Top 10 Random Tips for making video

The number one random tip? Sound! Many people make the mistake of thinking the video part is the most crucial aspect of your multimedia package. Which is a big mistake. Viewers will forgive a shaky camera (if the story is compelling) but dodgy audio will have them clicking away from your page at quick-time.

To put it bluntly, sound is the most important element in the mix. There are lots of bad examples out there – journalists working at speed who simply point the camera and press record, ignoring the howling gale or cement mixer whirring away in the background. You can fix a lot of these problems in post production, again something many newspaper journalists appear to be ignoring. A howling gale, in my opinion, is the most annoying sound out there. It crops up on most outdoor amateur videos but for a professional the base line, at the very least, would be to lower the sound in post production so you can just about here the voice (and wind!) and use captions. It will take more time but will make your video one hundred times more watchable.

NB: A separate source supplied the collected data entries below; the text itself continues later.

Definition padZeros (width : nat) (s : string) : string :=
  (zeros (width - String.length s) ++ s)%string.

(** The verb [%0<width>d] ([%d] for width 0): zero padding to the width, the
    sign of a negative number counting in the width. *)
Definition d0 (width : nat) (v : Z) : string :=
  if v <? 0 then String "-"%char (padZeros (width - 1) (decimal (- v)))
  else padZeros width (decimal v).

End fmt.

(** What [time.Now()] gives, as far as the program reads it. *)
Record Time := mkTime {
  Year : Z;
  Month : Z;
  Day : Z;
  Hour : Z;
  Minute : Z
}.

(** ** The name of a new snapshot (createSnapshotForDisk, lines 71-100) *)

(** [fmt.Sprintf("%04d%02d%02d%02d%02d", ...)]. *)
Definition timePart (now : Time) : string :=
  (fmt.d0 4 (Year now) ++ fmt.d0 2 (Month now) ++ fmt.d0 2 (Day now)
   ++ fmt.d0 2 (Hour now) ++ fmt.d0 2 (Minute now))%string.

Definition maxSnapshotName : Z := 55.

(** [s[i]] on a slice: [None] stands for the run-time panic of an index out
    of range. *)
Definition index {A} (s : list A) (i : Z) : option A :=
  if (0 <=? i) && (i <? lenOf s) then nth_error s (Z.to_nat i) else None.

(** [s[lo:hi]] on a slice, [None] for the panic of bounds out of range. *)
Definition slice {A} (s : list A) (lo hi : Z) : option (list A) :=
  if (0 <=? lo) && (lo <=? hi) && (hi <=? lenOf s)
  then Some (firstn (Z.to_nat (hi - lo)) (skipn (Z.to_nat lo) s))
  else None.

(** The three variables the loop of lines 82-93 updates. *)
Record Windows := mkWindows {
  startPartEnd : Z;
  endPartStart : Z;
  spaceLeft : Z
}.

Definition growStart (startPartLen : Z) (w : Windows) : Windows :=
  if spaceLeft w >? startPartLen
  then mkWindows (startPartEnd w + 1) (endPartStart w) (spaceLeft w - (startPartLen + 1))
  else w.

Definition growEnd (endPartLen : Z) (w : Windows) : Windows :=
  if spaceLeft w >? endPartLen
  then mkWindows (startPartEnd w) (endPartStart w - 1) (spaceLeft w - (endPartLen + 1))
  else w.

(** The loop [for namePartIndex := 0; namePartIndex < namesPartsLen;
    namePartIndex++]: [steps] iterations remain. *)
Fixpoint growWindows (namesParts : list string) (steps : nat)
    (namePartIndex : Z) (w : Windows) : option Windows :=
  match steps with
  | O => Some w
  | S steps' =>
      match index namesParts namePartIndex,
            index namesParts (lenOf namesParts - namePartIndex - 1) with
      | Some startPart, Some endPart =>
          growWindows namesParts steps' (namePartIndex + 1)
            (growEnd (len endPart) (growStart (len startPart) w))
      | _, _ => None
      end
  end.

(** Lines 71-100: the name given to the snapshot of a disk, [None] if an
    index or a slice bound leaves its range. *)
Definition snapshotName (diskName diskId : string) (now : Time) : option string :=
  let timePart := timePart now in
  let spaceLeft := maxSnapshotName - len timePart - len diskId in
  let namesParts := strings.Split diskName in
  let namesPartsLen := lenOf namesParts in
  match growWindows namesParts (List.length namesParts) 0
          (mkWindows 0 namesPartsLen spaceLeft) with
  | None => None
  | Some w =>
      let endPartStart :=
        if startPartEnd w >=? endPartStart w then namesPartsLen else endPartStart w in
      match slice namesParts 0 (startPartEnd w),
            slice namesParts endPartStart namesPartsLen with
      | Some startParts, Some endParts =>
          let name := (strings.Join startParts "-" ++ "-" ++ strings.Join endParts "-"
                       ++ "-" ++ diskId ++ "-" ++ timePart)%string in
          Some (strings.ReplaceDoubleHyphen name)
      | _, _ => None
      end
  end.

(** ** Effects: the log, the provider commands, and how a run ends *)

(** What a run leaves behind: the lines it logs (without the date prefix of
    the [log] package) and the commands it executes. *)
Inductive Event :=
| Log (line : string)
| Command (command : string) (args : list string).

(** How a computation ends: it returns, the process exits ([log.Fatal] is a
    print followed by [os.Exit(1)]), a run-time panic stops it, or every
    goroutine waits on a channel nobody writes to. *)
Inductive Outcome (A : Type) :=
| Ret (a : A)
| Exit (code : Z)
| Panic
| Deadlock.
Arguments Ret {A} a.
Arguments Exit {A} code.
Arguments Panic {A}.
Arguments Deadlock {A}.

Definition M (A : Type) : Type := (list Event * Outcome A)%type.

Definition events {A} (m : M A) : list Event := fst m.
Definition outcome {A} (m : M A) : Outcome A := snd m.

Definition ret {A} (a : A) : M A := ([], Ret a).

Definition bind {A B} (m : M A) (k : A -> M B) : M B :=
  match outcome m with
  | Ret a => (events m ++ events (k a), outcome (k a))
  | Exit code => (events m, Exit code)
  | Panic => (events m, Panic)
  | Deadlock => (events m, Deadlock)
  end.

Declare Scope run_scope.
Delimit Scope run_scope with run.
Notation "x <- m ;; k" := (bind m (fun x => k))
  (at level 61, m at next level, right associativity) : run_scope.
Notation "' pat <- m ;; k" := (bind m (fun x => match x with pat => k end))
  (at level 61, pat pattern, m at next level, right associativity) : run_scope.
Notation "m ;; k" := (bind m (fun _ => k))
  (at level 61, right associativity) : run_scope.
Local Open Scope run_scope.

Definition panic {A} : M A := ([], Panic).
Definition deadlock {A} : M A := ([], Deadlock).

(** [log.Printf] and [log.Println] with the line already formatted. *)
Definition log_Print (line : string) : M unit := ([Log line], Ret tt).

(** [log.Fatal]: the line is printed and the process exits with status 1. *)
Definition log_Fatal (line : string) : M unit := ([Log line], Exit 1).

(** What [%v] prints for an [error]. *)
Definition showError (err : option string) : string :=
  match err with
  | Some msg => msg
  | None => "<nil>"
  end.

(** The loop [for i := start; i < start + steps; i++] over a state. *)
Fixpoint forLoop {S} (steps : nat) (i : nat) (body : nat -> S -> M S) (s : S) : M S :=
  match steps with
  | O => ret s
  | S steps' => s' <- body i s ;; forLoop steps' (Datatypes.S i) body s'
  end.

(** [s[i] = x] on a slice, for an index in range. *)
Fixpoint setAt {A} (i : nat) (x : A) (s : list A) : list A :=
  match s, i with
  | [], _ => []
  | _ :: rest, O => x :: rest
  | y :: rest, Datatypes.S i' => y :: setAt i' x rest
  end.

2) Story. There are no short cuts here. You have to put the time in sourcing a a great story. You can have brilliant, arty shots with crystal clear audio but if there’s no story there is reallly little point, other than practise, which is no bad thing of itself. Dig out the stories, like a good old-fashioned hack.

3) Equipment. This leads back to sound. You need a good digital recorder with a lavaliere mic. You also need a mic for the camera. The equipment I use can be found here.

4) Get better at interviewing – don’t talk over the interviewee. Sounds easy but the natural urge is to encourage people with the odd “sure” or “I See”.

5) Tripod – get one. Shaky footage is just below dodgy sound on the fordidden list.

6) Prime lenses. Professionals differ as to the merits of prime (fixed focal length, like 50mm) lenses over zoom lenses. The general consensus is that prime leneses are better quality but the main point I would make here is that using, say, a Canon 50mm for your project will force you to move around the subject more than if you were using a zoom. What I mean is that if you follow the four principle shots of a good video – long range, medium, close-up and super close-up, the work involved in obtaining those shots will mean you have to do a lot more moving and carrying. You will have to think about the shots more than if you were using a zoom, where you can stand in pretty much the one spot for all of the shots. There’s great explanation from Scott Bourne here as to why prime lenses are the way to go.

7) Read this book

8)Video editing: In times past you worked with a team of camera people, sound technicians and video editors. Not anymore, you need to become a proficient editor. There are plenty of software choices to pick from. If you’re relatively new to online journalism then FCP X is probably the package for you. Don’t belive the negative press, it’s actually a geat piece of software.

9) Sign up to Vimeo and subscribe to some of the great channels they have for professional video journalists and creatives. There is a wealth of advice there – for free!

10) Get out there and shoot video every day. Don’t get stuck behind a desk thinking about what you’ll shoot, just go out and do it.